LITTLE ROCK, Ark. (Reuters) - Arkansas Governor Asa Hutchinson told lawmakers on Wednesday to revise a bill that rights activists and U.S. businesses said allowed discrimination against gays, and home-state corporate giant Wal-Mart Stores Inc (WMT.N) praised his action.
The state’s Senate took up the challenge late on Wednesday, sending to the House of Representatives legislation that would bring the Religious Freedom Restoration Act (RFRA) into line with federal statutes. A House panel is due to take up that law on Thursday.
Indiana’s governor a day earlier said lawmakers should fix a similar RFRA. After it was enacted last week, the state was hit with protests, threatened boycotts and warnings from powerful U.S. firms of pending economic damage for being seen as standing against U.S. ideals of inclusion.
In a news conference at the Capitol in Little Rock, Hutchinson, who previously said he would sign the bill, said he was sending the act back to the Republican-controlled legislature to be rewritten so it can better balance tolerance for diversity and protections of religious freedom.
“We want to be known as a state that does not discriminate, but understands tolerance,” Hutchinson said. “We just didn’t get it perfect through that legislative process.”
The governor said his own son had asked him to veto it, adding a personal element to the pressure to reject the bill. While Hutchinson spoke, scores of protesters outside waved the rainbow flag of the gay rights movement.
Hutchinson, who is 64, recognized a generational divide over same-sex marriage.
“The issue has become divisive, because our nation remains split on how to balance the diversity of our culture with the traditions and firmly held religious convictions. It has divided families and there is clearly a generational gap on this issue.”

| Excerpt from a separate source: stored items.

Lemma round_scaled_range (n e : Z) :
  (0 <= n)%Z -> (e <= 104)%Z ->
  (0 <= round_scaled n e <= n * 2 ^ 104 + 1)%Z.
Proof.
  intros Hn He. unfold round_scaled.
  assert (H104 : (1 <= 2 ^ 104)%Z) by (vm_compute; discriminate).
  destruct (Z.leb_spec 0 e) as [Hpos|Hneg].
  - assert (Hp : (0 < 2 ^ e)%Z) by (apply Z.pow_pos_nonneg; lia).
    assert (Hm : (2 ^ e <= 2 ^ 104)%Z) by (apply Z.pow_le_mono_r; lia).
    nia.
  - set (d := (2 ^ (- e))%Z).
    assert (Hd : (0 < d)%Z) by (apply Z.pow_pos_nonneg; lia).
    assert (Hq : (0 <= n / d <= n)%Z).
    { split; [apply Z.div_pos; lia|].
      apply Z.div_le_upper_bound; [lia|nia]. }
    cbv zeta.
    destruct (_ <? _)%Z; [nia|].
    destruct (_ <? _)%Z; [nia|].
    destruct (Z.even _); nia.
Qed.

Lemma length_ftoa2 (f : spec_float) :
  is_float32 f = true -> (String.length (ftoa2 f) <= 43)%nat.
Proof.
  intros Hf. destruct f as [s|s| |s m e]; simpl ftoa2.
  - destruct s; simpl; lia.
  - destruct s; simpl; lia.
  - simpl; lia.
  - apply float32_bounds in Hf. destruct Hf as [Hm He].
    pose proof (round_scaled_range (Z.pos m * 100) e ltac:(lia) He) as Hr.
    set (h := round_scaled (Z.pos m * 100) e) in *.
    assert (Hu : (String.length (utoa (h / 100)) <= 39)%nat).
    { apply utoa_length; [|lia].
      change (10 ^ Z.of_nat 39)%Z with
        1000000000000000000000000000000000000000%Z.
      change (2 ^ 24)%Z with 16777216%Z in Hm.
      change (2 ^ 104)%Z with 20282409603651670423947251286016%Z in Hr.
      Z.div_mod_to_equations. lia. }
    unfold fixed2. rewrite !length_append.
    destruct s; simpl String.length; lia.
Qed.

Lemma length_distance_line (m : spec_float) :
  is_float32 m = true -> (String.length (distance_line m) < 64)%nat.
Proof.
  intros Hm. pose proof (length_ftoa2 m Hm).
  unfold distance_line. rewrite !length_append. simpl String.length. lia.
Qed.

(** ** The library calls, when the text fits the buffer *)

Lemma send_n {B : Type} (size : nat) (fmt : string) (args : list arg)
    (s : string) (sock : socket) (port : Z) (k : M B) (g : globals) :
  sprintf fmt args = Some s -> (String.length s < size)%nat ->
  (bn <- c_snprintf size fmt args ;; udp_send sock port bn.1 bn.2 ;;; k) g =
  prepend [UdpPacket sock HOST_IP port s] (k g).
Proof.
  intros Hs Hl. unfold bind at 1. unfold c_snprintf.
  rewrite (snprintf_fits _ _ _ _ Hs Hl). simpl.
  unfold bind, udp_send. change (Z.of_nat (String.length s)) with (strlen s).
  rewrite read_bytes_all. simpl. now destruct (k g).
Qed.

Lemma send_strlen {B : Type} (size : nat) (fmt : string) (args : list arg)
    (s : string) (sock : socket) (port : Z) (k : M B) (g : globals) :
  sprintf fmt args = Some s ->
  (bn <- c_snprintf size fmt args ;;
   udp_send sock port bn.1 (strlen bn.1) ;;; k) g =
  prepend [UdpPacket sock HOST_IP port (substring 0 (size - 1) s)] (k g).
Proof.
  intros Hs. unfold bind at 1. unfold c_snprintf, snprintf. rewrite Hs. simpl.
  unfold bind, udp_send. rewrite read_bytes_all. simpl. now destruct (k g).
Qed.

Lemma send_n_last (size : nat) (fmt : string) (args : list arg)
    (s : string) (sock : socket) (port : Z) (g : globals) :
  sprintf fmt args = Some s -> (String.length s < size)%nat ->
  (bn <- c_snprintf size fmt args ;; udp_send sock port bn.1 bn.2) g =
  Ok tt g [UdpPacket sock HOST_IP port s].
Proof.
  intros Hs Hl. unfold bind, c_snprintf.
  rewrite (snprintf_fits _ _ _ _ Hs Hl). simpl.
  unfold udp_send. change (Z.of_nat (String.length s)) with (strlen s).
  now rewrite read_bytes_all.
Qed.

Lemma send_strlen_last (size : nat) (fmt : string) (args : list arg)
    (s : string) (sock : socket) (port : Z) (g : globals) :
  sprintf fmt args = Some s ->
  (bn <- c_snprintf size fmt args ;; udp_send sock port bn.1 (strlen bn.1)) g =
  Ok tt g [UdpPacket sock HOST_IP port (substring 0 (size - 1) s)].
Proof.
  intros Hs. unfold bind, c_snprintf, snprintf. rewrite Hs. simpl.
  unfold udp_send. now rewrite read_bytes_all.
Qed.

(** ** [heartbeat] *)

Lemma ulong_range (z : Z) : (0 <= ulong z < 2 ^ 32)%Z.
Proof. unfold ulong. apply Z.mod_pos_bound. reflexivity. Qed.

Lemma seconds_range (z : Z) : (0 <= ulong z / 1000 < 2 ^ 32)%Z.
Proof. pose proof (ulong_range z). Z.div_mod_to_equations. lia. Qed.

Lemma heartbeat_spec (b : board) (millis : Z) (g : globals) :
  heartbeat (sketch_of b) millis g =
    if (HEARTBEAT_MS <=? ulong (ulong millis - last_hb g))%Z
    then Ok tt (mkGlobals (gq g) (ulong millis))
           [UdpPacket UWB_EVT HOST_IP EVT_PORT
              (heartbeat_line b (ulong millis / 1000))]
    else Ok tt g [].
Proof.
  unfold heartbeat.
  rewrite (bind_ok _ _ g g (last_hb g) []) by reflexivity.
  destruct (_ <=? _)%Z; [|reflexivity].
  rewrite (bind_ok _ _ g (mkGlobals (gq g) (ulong millis)) tt [])
    by reflexivity.
  rewrite (send_strlen_last _ _ _ _ _ _ _ (sprintf_heartbeat b _)).
  rewrite substring_all; [reflexivity|].
  pose proof (length_heartbeat_line b _ (seconds_range millis)). lia.
Qed.

(** ** [drain_iter] *)

Lemma drain_iter_spec (b : board) (r0 : EventRec) (g : globals) :
  inv g ->
  drain_iter (sketch_of b) r0 g =
    match contents (gq g) with
    | [] => Ok (false, r0) g []
    | r :: _ =>
        Ok (true, r) (mkGlobals (pop r0 (gq g)).2 (last_hb g))
           [event_packet b r]
    end.
Proof.
  intros [Hwf Hty]. unfold drain_iter.
  destruct (pop_cases r0 (gq g) Hwf) as [[Hc Hp]|(r & Hc & Hp)].
  - rewrite (bind_ok _ _ g g (false, r0) []).
    + rewrite Hc. reflexivity.
    + unfold call_pop. rewrite Hp. now destruct g.
  - rewrite (bind_ok _ _ g (mkGlobals (pop r0 (gq g)).2 (last_hb g))
               (true, r) []).
    + rewrite Hc in *. apply Forall_cons in Hty as [Hr _].
      cbn [fst snd prepend app].
      rewrite (send_n _ _ _ _ _ _ _ _ (sprintf_event b _ _)
                 (length_event_line b r Hr)).
      reflexivity.
    + unfold call_pop. destruct (pop r0 (gq g)) as [[b' r'] q'].
      now inversion Hp.
Qed.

A day earlier, Wal-Mart, the world’s biggest retailer, called on Hutchinson to veto the bill. On Wednesday, it commended his decision and, in a Twitter post, urged lawmakers to “make certain any legislation does not encourage discrimination.”
About 40 technology industry leaders, including the CEOs of Yelp (YELP.N), Twitter (TWTR.N), AirBnB, Cisco Systems (CSCO.O) and PayPal, joined the debate with a statement calling on state lawmakers to approve civil rights protections for members of the lesbian, gay, bisexual and transgender (LGBT) community.
In Indiana, Republican lawmakers met LGBT leaders to see how they could modify the new law to protect their community from potential discrimination. The rewritten law could be ready as early as Thursday, said Tory Flynn, spokeswoman for Indiana House Speaker Brian Bosma.
Twenty U.S. states and the federal government have RFRAs, which allow individuals to sue the government if they believe their First Amendment religious rights have been violated.
But those in Indiana and Arkansas go further than all but one of the state laws, allowing lawsuits between private parties. That raised the possibility that businesses such as florists could use the law as a defense if they are sued for refusing to provide services for same-sex weddings.
Texas is the only other state with a similar provision but its law contains language that it cannot be used to undermine civil rights, legal experts said.
Hutchinson said he was asking lawmakers to bring the Arkansas RFRA in line with the federal one, which does not include the language on lawsuits between private parties.
“If we fix it now, it is probably a week’s worth of repairs to Arkansas’ image. If we don’t, it is a black eye that is going to be a long time healing, if ever,” said Randy Zook, president and CEO of the Arkansas State Chamber of Commerce.
Critics see the crafting of the bills in Arkansas and Indiana as a push-back against the expansion of gay-marriage acts to most states last year.
Supporters of the Indiana and Arkansas bills argue that courts hearing religious freedom cases will ensure a balance is struck between religious freedom and anti-discrimination.
Jerry Cox, president of the Arkansas Family Council, which supported the state’s bill, said he was disappointed.
“I fail to see why the bill needs to be amended. It’s been thoroughly vetted,” he said.
While Wal-Mart has pushed for a veto, Jim Walton, one of the world’s wealthiest people and a member of the Walton family who own most of Wal-Mart’s stock, have made contributions to the Council, public records show.
According to the National Institute on Money in State Politics, Walton family members have contributed $12,000 to Hutchinson and $75,000 to the Council since 2004.